Post udostępniony przez Victoria Petersen (@victoriaptrsn) Lip 13, 2020 o 6:20 PDT

Biżuteria od polskich marek, o której marzą stylistki i redaktorki mody. Wybieramy nasz TOP 5>>

#deuxièmement: okulary w stylu retro 

Skórzana kurtka, czarne rurki, baseballówka, duże, czarne okulary w gwiazdorskim stylu i papierowy kubek sojowego latte w rozmiarze venti. Tak w szeroko pojętej popkulturze przedstawiane są zazwyczaj dziewczyny z Nowego Jorku.

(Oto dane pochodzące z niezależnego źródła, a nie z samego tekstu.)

(** [LegacyNewDecFromInt], [LegacyNewDec], [Int.ToLegacyDec]. *)
Definition dec_of_int (z : Z) : Z := z * precision.
(** [TruncateInt] drops the fraction. *)
Definition dec_truncate (d : Z) : Z := Z.quot d precision.
(** [Ceil] is the least whole decimal above. *)
Definition dec_ceil (d : Z) : Z := - (- d / precision) * precision.

(** [Mul] rounds the exact product to the nearest unit of precision; [Quo]
    rounds a quotient that was first cut at twice the precision. *)
Class LegacyDecOps : Type := {
  dec_mul : Z -> Z -> Z;
  dec_quo : Z -> Z -> Z;
  dec_mul_nearest : forall a b, 2 * Z.abs (dec_mul a b * precision - a * b) <= precision;
  dec_quo_nearest : forall a b, b <> 0 ->
    2 * Z.abs (dec_quo a b * b * precision - a * precision * precision)
      <= (precision + 2) * Z.abs b;
}.

(** Division by the zero decimal panics. *)
Definition Quo {S} `{LegacyDecOps} (a b : Z) : M S Z :=
  if b =? 0 then panic else ret (dec_quo a b).

Section dec_facts.
Context `{LegacyDecOps}.

Lemma dec_mul_int (n b : Z) : dec_mul (dec_of_int n) b = n * b.
Proof.
  pose proof (dec_mul_nearest (dec_of_int n) b) as Hm. unfold dec_of_int, precision in *. nia.
Qed.

Lemma dec_quo_exact (a b k : Z) : b <> 0 -> a * precision = k * b -> dec_quo a b = k.
Proof.
  intros Hb Hk. pose proof (dec_quo_nearest a b Hb) as Hq.
  replace (dec_quo a b * b * precision - a * precision * precision)
    with ((dec_quo a b - k) * precision * b) in Hq by nia.
  rewrite Z.abs_mul in Hq. rewrite Z.mul_assoc in Hq.
  apply Z.mul_le_mono_pos_r in Hq; [|lia]. unfold precision in *. lia.
Qed.

Lemma dec_mul_int_r (a n : Z) : dec_mul a (dec_of_int n) = a * n.
Proof.
  pose proof (dec_mul_nearest a (dec_of_int n)) as Hm. unfold dec_of_int, precision in *. nia.
Qed.

Lemma dec_mul_nonneg (a b : Z) : 0 <= a -> 0 <= b -> 0 <= dec_mul a b.
Proof. intros. pose proof (dec_mul_nearest a b). unfold precision in *. nia. Qed.

Lemma dec_mul_le_int (n b : Z) : 0 <= n -> b <= precision ->
  dec_mul (dec_of_int n) b <= dec_of_int n.
Proof. intros. rewrite dec_mul_int. unfold dec_of_int. nia. Qed.
End dec_facts.

(** Banker's rounding of [x / precision], as the library rounds. *)
Definition chop_round (x : Z) : Z :=
  let q := x / precision in
  let r := x mod precision in
  if 2 * r <? precision then q
  else if precision <? 2 * r then q + 1
  else if Z.even q then q else q + 1.

Lemma chop_round_nearest (x : Z) : 2 * Z.abs (chop_round x * precision - x) <= precision.
Proof.
  unfold chop_round. pose proof (Z.div_mod x precision) as Hx.
  pose proof (Z.mod_pos_bound x precision) as Hr. unfold precision in *.
  repeat case_match; lia.
Qed.

Lemma chop_round_whole (n : Z) : chop_round (n * precision) = n.
Proof. unfold chop_round. rewrite Z.div_mul, Z.mod_mul by done. done. Qed.

Lemma quot_error (x b : Z) : b <> 0 -> Z.abs (Z.quot x b * b - x) <= Z.abs b.
Proof.
  intros Hb. pose proof (Z.quot_rem x b Hb). pose proof (Z.rem_bound_abs x b Hb). lia.
Qed.

#[export, refine] Instance legacy_dec_impl : LegacyDecOps := {|
  dec_mul a b := chop_round (a * b);
  dec_quo a b := chop_round (Z.quot (a * precision * precision) b);
|}.
Proof.
  - intros a b. apply chop_round_nearest.
  - intros a b Hb. set (x := a * precision * precision). set (t := Z.quot x b).
    pose proof (chop_round_nearest t) as H1. pose proof (quot_error x b Hb) as H2. fold t in H2.
    replace (chop_round t * b * precision - x)
      with ((chop_round t * precision - t) * b + (t * b - x)) by lia.
    pose proof (Z.abs_triangle ((chop_round t * precision - t) * b) (t * b - x)) as H3.
    rewrite Z.abs_mul in H3. nia.
Defined.

(** * Coins *)

Record Coin : Type := mkCoin { coin_denom : string; coin_amount : Z }.
Definition Coins : Type := list Coin.

Definition coins_amount (d : string) (cs : Coins) : Z :=
  Zsum ((fun c => if decide (coin_denom c = d) then coin_amount c else 0) <$> cs).

(** [NewCoins(NewCoin(denom, amount))]: a negative amount panics, a zero one
    leaves no coin. *)
Definition NewCoins1 {S} (d : string) (amt : Z) : M S Coins :=
  if amt <? 0 then panic else ret (if amt =? 0 then [] else [mkCoin d amt]).

Lemma coins_amount_single d amt d' :
  coins_amount d' [mkCoin d amt] = if decide (d = d') then amt else 0.
Proof. unfold coins_amount. simpl. case_decide; lia. Qed.

Lemma NewCoins1_ok {S} d amt (s : S) cs s' :
  NewCoins1 d amt s = (Ok cs, s') ->
  s' = s /\ 0 <= amt /\ forall d', coins_amount d' cs = if decide (d = d') then amt else 0.
Proof.
  unfold NewCoins1. destruct (Z.ltb_spec amt 0) as [|Hge]; intros Hrun; [done|].
  cbv [ret] in Hrun. simplify_eq. split_and!; [done|done|].
  intros d'. destruct (Z.eqb_spec amt 0) as [->|].
  - by destruct (decide (d = d')).
  - apply coins_amount_single.
Qed.

(** * Block context *)

(** What a handler reads from [sdk.Context]: the block header and the DID that
    the ante handler extracted from a bearer token (empty when there is none). *)
Record Ctx : Type := mkCtx {
  block_time : Time;
  block_height : Z;
  extracted_did : bytes;
}.

(** * Store keys *)

(** Times of the years 1 to 9999: those a protobuf timestamp can hold, and that
    [sdk.FormatTimeBytes] renders in its fixed-width sortable layout. *)
Definition time_in_range (t : Time) : Prop := time_zero <= t < 253402300800 * 1000000000.

#[global] Instance time_in_range_dec t : Decision (time_in_range t).
Proof. unfold time_in_range. apply _. Defined.

(** [address.MustLengthPrefix] puts a length byte in front, keeps an empty slice
    as it is, and panics above 255 bytes; [sdk.ParseLengthPrefixedBytes] reads a slice and returns the index
    of its last byte, panicking on a short key; [sdk.FormatTimeBytes] has a
    constant width and sorts like the times. *)
Class SdkKeys : Type := {
  MustLengthPrefix : bytes -> outcome bytes;
  ParseLengthPrefixedBytes : bytes -> nat -> nat -> outcome (bytes * nat);
  FormatTimeBytes : Time -> bytes;
  InclusiveEndBytes : bytes -> bytes;
  time_len : nat;
  MustLengthPrefix_spec : forall bz,
    MustLengthPrefix bz =
      if decide (bz = []) then Ok []
      else if decide (length bz <= 255)%nat then Ok (byte_of_Z (Z.of_nat (length bz)) :: bz)
      else Panic;
  ParseLengthPrefixedBytes_spec : forall key start len,
    ParseLengthPrefixedBytes key start len =
      if decide (start + len <= length key)%nat
      then Ok (take len (drop start key), (start + len - 1)%nat) else Panic;
  FormatTimeBytes_length : forall t, time_in_range t -> length (FormatTimeBytes t) = time_len;
  FormatTimeBytes_mono : forall t1 t2, time_in_range t1 -> time_in_range t2 -> t1 < t2 ->
    bytes_lt (FormatTimeBytes t1) (FormatTimeBytes t2);
  InclusiveEndBytes_spec : forall b, InclusiveEndBytes b = b ++ [byte_of_Z 0];
}.

Section time_bytes.
Context `{SdkKeys}.

Lemma FormatTimeBytes_leb (t1 t2 : Time) :
  time_in_range t1 -> time_in_range t2 ->
  bytes_leb (FormatTimeBytes t1) (FormatTimeBytes t2) = (t1 <=? t2).
Proof.
  intros H1 H2. destruct (Z.leb_spec t1 t2) as [Hle|Hlt].
  - destruct (decide (t1 = t2)) as [->|Hne]; [apply bytes_le_refl|].
    pose proof (FormatTimeBytes_mono t1 t2 H1 H2 ltac:(lia)) as Hm. unfold bytes_lt in Hm.
    destruct (bytes_le_total (FormatTimeBytes t1) (FormatTimeBytes t2)) as [Ht|Ht]; [done|].
    unfold bytes_le in Ht. congruence.
  - exact (FormatTimeBytes_mono t2 t1 H2 H1 Hlt).
Qed.

Lemma FormatTimeBytes_inj (t1 t2 : Time) :
  time_in_range t1 -> time_in_range t2 -> FormatTimeBytes t1 = FormatTimeBytes t2 -> t1 = t2.
Proof.
  intros H1 H2 Heq. pose proof (FormatTimeBytes_leb t1 t2 H1 H2) as Ha.
  pose proof (FormatTimeBytes_leb t2 t1 H2 H1) as Hb. rewrite Heq in Ha, Hb.
  assert (bytes_leb (FormatTimeBytes t2) (FormatTimeBytes t2) = true) as Hr
    by apply bytes_le_refl.
  rewrite Hr in Ha, Hb. lia.
Qed.
End time_bytes.

(** ** A concrete layout: big-endian bytes. *)
Fixpoint be_bytes (n : nat) (z : Z) : bytes :=
  match n with
  | O => []
  | Datatypes.S n' => byte_of_Z (z / 256 ^ Z.of_nat n') :: be_bytes n' (z mod 256 ^ Z.of_nat n')
  end.

Lemma be_bytes_length n z : length (be_bytes n z) = n.
Proof. revert z. induction n as [|n IH]; intros z; simpl; [done|]. by rewrite IH. Qed.

(** [binary.BigEndian.Uint64]: the number of a sequence of bytes. *)
Definition be_uint64 (bz : bytes) : Z := foldl (fun acc b => acc * 256 + Z_of_byte b) 0 bz.

Lemma be_uint64_app (a b : bytes) :
  be_uint64 (a ++ b) = be_uint64 a * 256 ^ Z.of_nat (length b) + be_uint64 b.
Proof.
  unfold be_uint64. rewrite foldl_app. generalize (foldl (fun acc x => acc * 256 + Z_of_byte x) 0 a).
  clear a. induction b as [|x b IH]; intros z; [simpl; lia|].
  cbn [foldl]. rewrite IH, (IH (0 * 256 + _)). cbn [length]. rewrite Nat2Z.inj_succ, Z.pow_succ_r by lia. lia.
Qed.

Lemma be_uint64_be_bytes n z : 0 <= z < 256 ^ Z.of_nat n -> be_uint64 (be_bytes n z) = z.
Proof.
  revert z. induction n as [|n IH]; intros z Hz.
  { simpl in *. unfold be_uint64. simpl. lia. }
  cbn [be_bytes]. match goal with |- be_uint64 (?x :: ?l) = _ => change (x :: l) with ([x] ++ l) end.
  rewrite be_uint64_app, be_bytes_length.
  rewrite Nat2Z.inj_succ, Z.pow_succ_r in Hz by lia.
  set (p := 256 ^ Z.of_nat n) in *. assert (0 < p) by (unfold p; lia).
  rewrite IH by (apply Z.mod_pos_bound; lia). unfold be_uint64. cbn [foldl].
  rewrite Z_of_byte_of_Z by (split; [apply Z.div_pos|apply Z.div_lt_upper_bound]; lia).
  pose proof (Z.div_mod z p). lia.
Qed.

Lemma be_bytes_mono n (a b : Z) :
  0 <= a < b -> b < 256 ^ Z.of_nat n -> bytes_leb (be_bytes n b) (be_bytes n a) = false.
Proof.
  revert a b. induction n as [|n IH]; intros a b Hab Hb.
  { simpl in Hb. lia. }
  replace (256 ^ Z.of_nat (Datatypes.S n)) with (256 * 256 ^ Z.of_nat n) in Hb
    by (rewrite Nat2Z.inj_succ, Z.pow_succ_r; lia).
  set (p := 256 ^ Z.of_nat n) in *. assert (Hp : 0 < p) by (unfold p; lia).
  assert (Ha1 : 0 <= a / p < 256) by (split; [apply Z.div_pos|apply Z.div_lt_upper_bound]; lia).
  assert (Hb1 : 0 <= b / p < 256) by (split; [apply Z.div_pos|apply Z.div_lt_upper_bound]; lia).
  assert (Hle : a / p <= b / p) by (apply Z.div_le_mono; lia).
  simpl. fold p. rewrite !Z_of_byte_of_Z by done.
  destruct (Z.ltb_spec (b / p) (a / p)); [lia|].
  destruct (Z.ltb_spec (a / p) (b / p)); [done|].
  pose proof (Z.div_mod a p). pose proof (Z.div_mod b p).
  pose proof (Z.mod_pos_bound a p). pose proof (Z.mod_pos_bound b p).
  apply IH; [|lia]. assert (a / p = b / p) by lia. nia.
Qed.

#[export, refine] Instance sdk_keys_impl : SdkKeys := {|
  MustLengthPrefix bz :=
    if decide (bz = []) then Ok []
    else if decide (length bz <= 255)%nat then Ok (byte_of_Z (Z.of_nat (length bz)) :: bz)
    else Panic;
  ParseLengthPrefixedBytes key start len :=
    if decide (start + len <= length key)%nat
    then Ok (take len (drop start key), (start + len - 1)%nat) else Panic;
  FormatTimeBytes t := be_bytes 9 (t - time_zero);
  InclusiveEndBytes b := b ++ [byte_of_Z 0];
  time_len := 9;
|}.
Proof.
  - done.
  - done.
  - intros t _. apply be_bytes_length.
  - intros t1 t2 H1 H2 Hlt. apply be_bytes_mono; unfold time_in_range, time_zero in *; [lia|].
    change (Z.of_nat 9) with 9. lia.
  - done.
Defined.

(** * Accounts *)

(** [address.Codec] of the account keeper: addresses have one to 255 bytes, and
    the text of an address decodes to it. *)
Class AddressCodec : Type := {
  StringToBytes : bytes -> bytes + error;
  BytesToString : bytes -> bytes;
  StringToBytes_range : forall t a, StringToBytes t = inl a -> (0 < length a <= 255)%nat;
  StringToBytes_BytesToString : forall a, (0 < length a <= 255)%nat ->
    StringToBytes (BytesToString a) = inl a;
}.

Francuzki – postrzegane jako te bardziej dziewczęce i romantyczne – do swoich szaf przemyciły jeden element charakterystyczny dla modowego krajobrazu Manhattanu. Bez okularów przeciwsłonecznych nie ruszają się z domu. I to nie tylko latem! Zamiast klasycznych kształtów, wybierają te nawiązujące do estetyki minionych dekad (ostatnie miesiące to przede wszystkim powrót do barwnych „seventiesów”). Przeskalowane, z powyginanymi oprawkami albo kolorowymi szkłami. Im ciekawiej i bardziej retro, tym lepiej. 

 
 
 
 
 
 
 
 
 
 
 
 
 
 
 
 

Post udostępniony przez Leia Sfez (@leiasfez) Cze 25, 2020 o 7:52 PDT

#troisièmement: kolczyki koła 

W biżuterii trudno o coś bardziej oczywistego niż kolczyki koła. Nie mają one jednak nic wspólnego z banałem. To klasyka, która podkręci każdą stylizację: codzienną, wieczorową, a nawet tę w stylu athleisure (więcej o rosnącym na popularności zjawisku miksowania tego co sportowe i w wersji casual piszemy tutaj>>). Aby kolczykom w kształcie puszystych donatów, półksiężyców lub cieniutkich okręgów nadać paryskiego charakteru, noście je do wzorzystych sukienek jak od Réalisation Par albo bieliźnianych topów zestawionych z jeansami oraz niedbale ułożonych fal i makijażu w stylu makeup no makeup. 

 
 
 
 
 
 
 
 
 
 
 
 
 
 
 
 

Post udostępniony przez Sabina Socol (@sabinasocol) Maj 24, 2020 o 9:24 PDT

Sprawdź też: Modne dodatki i akcesoria: 6 rzeczy, w które warto zainwestować w nowym sezonie [trendy jesień-zima 2020/2021]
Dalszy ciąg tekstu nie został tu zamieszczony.